壁打ちの修行は上司の基本

「壁打ち」とは何なのかご存じだろうか。昔空き地に作られた「ネットの線の書かれた緑の壁」に向かってひとりテニスを楽しむことと、思い出すかもしれない。実はもう一つ重要な意味がある。壁の役になってあげて、聴き役に徹し会話の相手になることを言うのだ。

実は、コーチングとかメンタリングにおけるとても重要な役回りを象徴する言葉でもある。言い換えると、上司が部下との1on1において真の目的を達成させるためのポイントを的確に示した行動指針でもある。真の目的とは、自分の力と意志で問題を解決できることに気付くことだ。

以前に「傾聴」の大切さを書いた。もちろん、「傾聴」とは相手の話を真剣に心で聴くことだが、相手が話してくれなければ何の意味もない。それも胸襟を開いて話してくれなければ1on1の意味はない。そこに「壁」の技術がある。まず「壁」からサーブを打つ。そう、「壁」即ち上司からサーブを打つのだが、ここで最も重要なのは相手が返しやすいサーブを打つことだ。つまり、難しい質問をしたり、ハイレベルすぎるテーマ出しをしないことだ。第一段階はラリーを長く続けることだと考えてほしい。相手が初心者であれば(ビジネス経験の浅い部下)、上手く返せない。

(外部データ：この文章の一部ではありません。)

Lemma build_sort plan n e w d bs keys s :
  build_logical now plan n e w = (Ret d, w) -> gives d bs -> Forall (has_schema s) bs ->
  exists d' outs, build_logical now (Sort keys plan) n e w = (Ret d', w) /\ gives d' outs /\ Forall (has_schema s) outs /\
    batches_rows outs ≡ₚ batches_rows bs /\ StronglySorted (row_le s keys) (batches_rows outs).
Proof.
  intros Hb Hg Hs. destruct Hg as [T o st bs Ho Hy]. destruct (sort_batches_sorted s keys bs Hs) as (outs & Es & Hsc & _ & Hp & Hso & _).
  eexists _, outs. split_and!; [cbn [build_logical]; by erewrite st_bind_Ret by exact Hb| |done|done|done].
  constructor; [apply _|]. by apply (sort_yields st keys bs).
Qed.

Lemma build_limit plan n e w d bs s k off :
  build_logical now plan n e w = (Ret d, w) -> gives d bs -> Forall (has_schema s) bs -> 0 <= k -> 0 <= off ->
  exists d' outs, build_logical now (Limit k off plan) n e w = (Ret d', w) /\ gives d' outs /\
    batches_rows outs = take (Z.to_nat k) (drop (Z.to_nat off) (batches_rows bs)).
Proof.
  intros Hb Hg Hs Hk Hoff. destruct Hg as [T o st bs Ho Hy].
  destruct (limit_yields st bs k off Hy) as (outs & Hyo & Hr); [by eapply Forall_impl; [exact Hs|intros ? []]|done|done|].
  eexists _, outs. split_and!; [cbn [build_logical]; by erewrite st_bind_Ret by exact Hb| |done].
  constructor; [apply _|done].
Qed.

Lemma execute_gives sql ast e c w d bs :
  parse_query sql = Ret ast -> build_logical now (optimize c (at_plan now) (plan_statement ast)) (Z.to_nat 8192) e w = (Ret d, w) -> gives d bs ->
  execute now sql e c w = (Ret bs, w).
Proof.
  intros Hp Hb Hg. unfold execute. rewrite Hp. erewrite st_bind_Ret by done. cbv zeta.
  unfold build, to_physical. cbn [pp_logical pp_batch_size]. erewrite st_bind_Ret by exact Hb.
  destruct Hg as [T o st bs Ho Hy]. unfold st_lift. by rewrite (drain_yields st bs Hy).
Qed.
End Running.

(** ** What a statement over one table gives *)

(** The rows that pass the scan. *)
Definition scanned (sel : SelectStatement) (groups : list (list (list Cell))) : list (list Cell) :=
  let left := groups_left (sel_filter sel) groups in
  concat (match sel_limit sel with Some n => retain_groups n 0 left | None => left end).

しかし、どんな球がこようが「壁」は再び返しやすい優しいレシーブをするのだ。ともかく、それをたくさん続けるよう努力してほしい。

実はこれは結構難易度が高い。即ち、ラリーはなかなか続かないものだ。会話が滞る(主に部下が固まったり、ピンボケは返事をする)わけだ。滞らなくとも意味のある本質的な会話にいつまでたっても到達しない。「壁側」のレシーブが下手だとそうなってしまう。優しいようで、レシーブを返すたびに本質に近づくように優しく返しやすく会話の方向を掘っていくのだ。イメージを膨らませたり、言い換えたり、比喩を使ったり、一歩踏み込んだ質問をしたり、合意、共感、反芻したりなどなど、いろいろなテクニックを使ってラリーを続けるのだ。イメージが湧かなければ書店でにたくさんあるコーチングの本を探してみるといい。ヒントがたくさん載っている。

以前にも書いた記憶があるが、1on1が普及してきた数年前、ある企業がアンケートを取った、上司に対しては「1on1をやっていますか?」。部下に対しては「1on1をやってもらっていますか?」だ。「YES」と回答した比率は、面白い位前者に比して後者が圧倒的に低いのだ。即ち、上司は「やっているつもり」、部下は「やられた記憶がない」だ。このギャップはいかに「壁打ち」が下手でラリーが続かないかを示していると言っていいだろう。

 

「壁打ち」を意識すると1on1はまるで奇跡の様に開かれていくし、人生が変わっていくことは間違いない。

テニスの「壁打ち」も対話の「壁打ち」も練習あるのみなのですよ。イメージしてチャレンジしてみよう。

ラリーが続けば、キャリアの階段を上がっていける。そんな壁打ちを実現してほしい。